Tonight I hated julia, REPL and overflows

…and we lost him :wink:

5 Likes

What I meant is that if you are running a single piece of code multitple times and that line of code either needs or not need BigInt, then that line of code will need BigInt way more often than not. This is simply because there are way more BigInt than Int. If you are running a piece of code only once (not in a loop and not with different inputs), then the performance of it doesn’t matter.

Of course it’s entirely possible that only a small portion of your code needs BigInt and you should limit your use of BigInt to those few lines of code.

2 Likes

Normally, big numbers appears in divisions (by another big number) so an alternative approach would be to contain those divisions inside functions.

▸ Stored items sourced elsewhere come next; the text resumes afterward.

(* ===== verification/WalletFacts.v ===== *)
(** * Properties of the wallet endpoints *)

From Stdlib Require Import ZArith Lia String Ascii List Bool.
From Stdlib Require Import Floats.SpecFloat.
From stdpp Require Import base list strings decidable option.
From S2P Require Import Prelude JsNumber JsNumberFacts JsString JsValue Runtime EventLoop Node Wallet.

Local Open Scope js_scope.

(** A body that is cut off: the mode considers it only where it allows to hang. *)
Lemma hangs_allowed (whole : bool) (m : mode) (crash : bool) (resp : http_response) :
  (whole = true -> m <> Strict) -> whole = true ->
  r_admit (responses m crash) resp -> rs_complete resp = false -> r_hang (responses m crash) 0.
Proof. intros Hm Hw Ha Hc. destruct m; simpl in *; [by destruct Hm|congruence|done]. Qed.

(** ** Responses

    [crash] holds where the start of the wallet RPC can end the process.  A
    server whose [fetch] waits for the end of a body can hang. *)

Section Responses.
Context {S : Type} `{!WalletServer S}.
Variable m : mode.
Variable crash : bool.

Hypothesis start_silent : silent (responses m crash) start_wallet_rpc.
Hypothesis may_hang : f_whole wallet_fetch = true -> m <> Strict.

Lemma counts_start n (Q : nat -> unit -> Prop) (X : nat -> jserr -> Prop) :
  Q n tt -> (forall e, X n e) -> counts (responses m crash) start_wallet_rpc n Q X.
Proof. intros HQ HX. apply counts_silent; [exact start_silent|by intros []|done]. Qed.

Ltac wallet_counts := count_paths; by eapply hangs_allowed; eauto.

Lemma open_wallet_once name password : responds m crash (open_wallet name password).
Proof.
  unfold responds, open_wallet. apply counts_try, counts_bind.
  apply counts_start; [|count_paths]. unfold unless_error. wallet_counts.
Qed.

Lemma restore_once body : responds m crash (api_wallet_restore body).
Proof.
  unfold responds, api_wallet_restore.
  destruct (_ || _); [count_paths|]. apply counts_try, counts_bind.
  apply counts_start; [|count_paths]. unfold unless_error. wallet_counts.
Qed.

Lemma list_once : responds m crash (S := S) api_wallet_list.
Proof. unfold responds, api_wallet_list. count_paths. Qed.

Lemma balance_once : responds m crash (S := S) api_wallet_balance.
Proof. unfold responds, api_wallet_balance, coins. wallet_counts. Qed.

Lemma address_once : responds m crash (S := S) api_wallet_address.
Proof. unfold responds, api_wallet_address. wallet_counts. Qed.

Lemma transfers_once : responds m crash (S := S) api_wallet_transfers.
Proof. unfold responds, api_wallet_transfers. wallet_counts. Qed.

Lemma send_plain_once ring_size body : responds m crash (S := S) (send_plain ring_size body).
Proof.
  unfold responds, send_plain, atomic_amount, unless_error, send_success, coins. wallet_counts.
Qed.

Lemma refresh_once : responds m crash (S := S) api_wallet_refresh.
Proof. unfold responds, api_wallet_refresh. wallet_counts. Qed.

Lemma close_once : responds m crash (S := S) api_wallet_close.
Proof. unfold responds, api_wallet_close. wallet_counts. Qed.

Lemma status_once : responds m crash (S := S) api_wallet_status.
Proof. unfold responds, api_wallet_status. wallet_counts. Qed.

(** The name's [length] converts to a number, as it does for every string; an
    object can carry one that does not. *)
Definition name_converts (body : fields) : bool :=
  match to_num (own_prop (field "name" body) "length") with inr _ => true | inl _ => false end.

Lemma create_once body : name_converts body = true -> responds m crash (api_wallet_create body).
Proof.
  unfold name_converts. destruct (to_num _) as [e|len] eqn:Hlen; [done|intros _].
  unfold responds, api_wallet_create, name_missing.
  apply counts_bind. destruct (negb _); [count_paths|].
  rewrite Hlen. apply counts_bind, counts_lift_inr, counts_ret.
  destruct (num_ltb _ _); [count_paths|]. apply counts_try, counts_bind.
  apply counts_start; [|count_paths]. unfold unless_error. wallet_counts.
Qed.

(** The check of the name is outside the try block. *)
Lemma create_rejects body : name_converts body = false -> rejects (S := S) (api_wallet_create body).
Proof.
  unfold name_converts, rejects, api_wallet_create, name_missing.
  destruct (to_num _) as [e|len] eqn:Hlen; [intros _|done].
  destruct (truthy (field "name" body)) eqn:Ht; [done|].
  destruct (field "name" body) as [| |[]|x|[|c t]|l|ps]; simpl in Ht, Hlen; done.
Qed.
End Responses.

#[export] Hint Resolve list_once create_once open_wallet_once restore_once balance_once address_once
  transfers_once send_plain_once refresh_once close_once status_once : js.

(** ** Where requests go *)

(** The authority of an http URL: what stands between the scheme and the first
    character that ends it. *)
Fixpoint take_authority (s : string) : string :=
  match s with
  | EmptyString => EmptyString
  | String c r =>
      if existsb (Ascii.eqb c) ["/"; "?"; "#"; "\"]%char then EmptyString
      else String c (take_authority r)
  end.

Definition authority (url : string) : option string :=
  take_authority <$> strip_prefix "http://" url.

Definition fetch_is (P : string -> Prop) (o : asyncop) : Prop :=
  match o with Fetch r => P (rq_url r) | _ => True end.

(** A URL of the daemon's or of the wallet RPC's port on this machine, with no
    user information before the address. *)
Definition local_url (url : string) : Prop :=
  authority url = Some "127.0.0.1:19081"%string \/ authority url = Some "127.0.0.1:19083"%string.

Ltac local_paths := always_paths; first [exact I | left; reflexivity | right; reflexivity].

(** ** The wallet endpoints only talk to the wallet RPC *)

Section WalletAlways.
Context {S : Type} `{!WalletServer S}.
Variable Pa : asyncop -> Prop.
Hypothesis Pa_wallet : forall body, Pa (Fetch (f_request wallet_fetch (post_json WALLET_RPC body))).
Hypothesis Pa_body : Pa Body.
Hypothesis Pa_start : always (fun _ => True) Pa start_wallet_rpc.

Ltac wallet_always :=
  always_paths; first [exact I | apply Pa_wallet | exact Pa_body | exact Pa_start].

Lemma list_always : always (fun _ => True) Pa (S := S) api_wallet_list.
Proof. unfold api_wallet_list. wallet_always. Qed.

Lemma create_always body : always (fun _ => True) Pa (S := S) (api_wallet_create body).
Proof. unfold api_wallet_create, name_missing, unless_error. wallet_always. Qed.

Lemma open_always name password : always (fun _ => True) Pa (S := S) (open_wallet name password).
Proof. unfold open_wallet, unless_error. wallet_always. Qed.

Lemma restore_always body : always (fun _ => True) Pa (S := S) (api_wallet_restore body).
Proof. unfold api_wallet_restore, unless_error. wallet_always. Qed.

Lemma balance_always : always (fun _ => True) Pa (S := S) api_wallet_balance.
Proof. unfold api_wallet_balance, coins. wallet_always. Qed.

Lemma address_always : always (fun _ => True) Pa (S := S) api_wallet_address.
Proof. unfold api_wallet_address. wallet_always. Qed.

Lemma transfers_always : always (fun _ => True) Pa (S := S) api_wallet_transfers.
Proof. unfold api_wallet_transfers. wallet_always. Qed.

Lemma send_plain_always ring_size body : always (fun _ => True) Pa (S := S) (send_plain ring_size body).
Proof. unfold send_plain, atomic_amount, unless_error, send_success, coins. wallet_always. Qed.

Lemma refresh_always : always (fun _ => True) Pa (S := S) api_wallet_refresh.
Proof. unfold api_wallet_refresh. wallet_always. Qed.

Lemma close_always : always (fun _ => True) Pa (S := S) api_wallet_close.
Proof. unfold api_wallet_close. wallet_always. Qed.

Lemma status_always : always (fun _ => True) Pa (S := S) api_wallet_status.
Proof. unfold api_wallet_status. wallet_always. Qed.
End WalletAlways.

#[export] Hint Resolve list_always create_always open_always restore_always balance_always
  address_always transfers_always send_plain_always refresh_always close_always status_always : js.

(** ** The wallet endpoints within an invariant of their server *)

Section WalletStable.
Context {S : Type} `{!WalletServer S}.
Variable I : S -> world -> Prop.
Hypothesis start_stable : stable I start_wallet_rpc.
Hypothesis set_stable : forall name s w, I s w -> I (set_wallet name s) w.

Ltac wallet_stable :=
  stable_paths; first [exact start_stable | apply stable_modify, set_stable].

Lemma list_stable : stable I (S := S) api_wallet_list.
Proof. unfold api_wallet_list. wallet_stable. Qed.

Lemma create_stable body : stable I (S := S) (api_wallet_create body).
Proof. unfold api_wallet_create, name_missing, unless_error. wallet_stable. Qed.

Lemma open_stable name password : stable I (S := S) (open_wallet name password).
Proof. unfold open_wallet, unless_error. wallet_stable. Qed.

Lemma restore_stable body : stable I (S := S) (api_wallet_restore body).
Proof. unfold api_wallet_restore, unless_error. wallet_stable. Qed.

Lemma balance_stable : stable I (S := S) api_wallet_balance.
Proof. unfold api_wallet_balance, coins. wallet_stable. Qed.

Lemma address_stable : stable I (S := S) api_wallet_address.
Proof. unfold api_wallet_address. wallet_stable. Qed.

Lemma transfers_stable : stable I (S := S) api_wallet_transfers.
Proof. unfold api_wallet_transfers. wallet_stable. Qed.

Lemma send_plain_stable ring_size body : stable I (S := S) (send_plain ring_size body).
Proof. unfold send_plain, atomic_amount, unless_error, send_success, coins. wallet_stable. Qed.

Lemma refresh_stable : stable I (S := S) api_wallet_refresh.
Proof. unfold api_wallet_refresh. wallet_stable. Qed.

Lemma close_stable : stable I (S := S) api_wallet_close.
Proof. unfold api_wallet_close. wallet_stable. Qed.

Lemma status_stable : stable I (S := S) api_wallet_status.
Proof. unfold api_wallet_status. wallet_stable. Qed.
End WalletStable.

(** ** Sending *)

(** The method of a JSON-RPC request. *)
Definition rpc_method (r : http_request) : option string :=
  match rq_body r with
  | Some (VObj ps) => match lookup_prop "method" ps with Some (VStr m) => Some m | _ => None end
  | _ => None
  end.

(** The awaited operations that ask the wallet to pay somebody. *)
Definition is_transfer (o : asyncop) : nat :=
  match o with
  | Fetch r => match rpc_method r with Some m => if String.eqb m "transfer" then 1 else 0 | None => 0 end
  | _ => 0
  end.

(** At most one transfer on every path, also where the handler is cut short. *)
Definition payments : rules :=
  {| r_sys := fun _ => 0; r_async := is_transfer; r_admit := fun _ => True; r_hang := fun n => n <= 1; r_crash := False |}.

Definition pays_at_most_once {S} (p : prog S unit) : Prop :=
  counts payments p 0 (fun c _ => c <= 1) (fun _ _ => False).

(** The destination and the amount of a request are those the client asked for,
    the amount in atomic units. *)
Definition pays (address : val) (amount : num) (r : http_request) : Prop :=
  exists ring_size payment_id,
    r = post_json WALLET_RPC (rpc_body "transfer" (transfer_params ring_size address payment_id amount)).

Section Sending.
Context {S : Type} `{!WalletServer S}.

(** The server's [fetch] sends the calls to the wallet RPC as they are. *)
Hypothesis as_is : forall body, f_request wallet_fetch (post_json WALLET_RPC body) = post_json WALLET_RPC body.

(** A send body with both fields present. *)
Definition send_body (address : val) (amount : string) (payment_id : val) : fields :=
  ["address" ::= address; "amount" ::= str amount; "payment_id" ::= payment_id].

Lemma send_plain_starts ring_size address amount payment_id :
  truthy address = true -> truthy (str amount) = true ->
  exists k, send_plain (S := S) ring_size (send_body address amount payment_id) =
    Await (Fetch (post_json WALLET_RPC (rpc_body "transfer"
      (transfer_params ring_size address payment_id (atomic (parseFloat amount)))))) k.
Proof.
  intros Ha Hm. unfold send_plain.
  change (field "address" (send_body address amount payment_id)) with address.
  change (field "amount" (send_body address amount payment_id)) with (str amount).
  rewrite Ha, Hm, <- as_is. eexists. reflexivity.
Qed.

Lemma send_plain_one_transfer ring_size body : pays_at_most_once (S := S) (send_plain ring_size body).
Proof.
  unfold pays_at_most_once, send_plain, atomic_amount, unless_error, send_success, coins, res_json, respond.
  count_paths; rewrite ?as_is.
  all: cbn; lia.
Qed.
End Sending.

This is not the way it goes. A typical example I had recently is when compute the size of a set, about 10^9 intermediate computations did fit with in Int64 or Int128 and only about 30 did not fit. I have the choice to redo entirely the computation in BigInt (very slow) or (better) to use SaferIntegers but then it is quite complicated even with a try block to switch to BigInt to go over an overflow case and back to SafeInt when possible…

So you are saying you repeated the computation 10^9 times?

Maybe try BitIntegers.jl, they work well for me, much faster than bigints

No. I said that the computation demanded 10^9 intermediate computations, which were all different, and that about 30 of them overflowed Int128. And that this is fairly typical of the kind of computations that I have to do in representation theory of Hecke algebras, one of my topics.

I did a quick test of Int256. In this test it is slower that BigInt, probably because of divisions…

function test_hm(rtype,rank)
  hm(rank)=[rtype(1)//(n+m) for n in 1:rank, m in 1:rank]
  m=hm(rank)
  one(m)==m*inv(m)
end
julia> @btime test_hm(Int256,45)
  3.213 s (56720623 allocations: 1.12 GiB)
true

julia> @btime test_hm(BigInt,45)
  703.989 ms (10933914 allocations: 210.82 MiB)
true
1 Like

And that’s not what I was saying. 30 out of 10^9 doesn’t matter. The question is how many expressions in your code overflows. Only repeated calculation that can overflow matters.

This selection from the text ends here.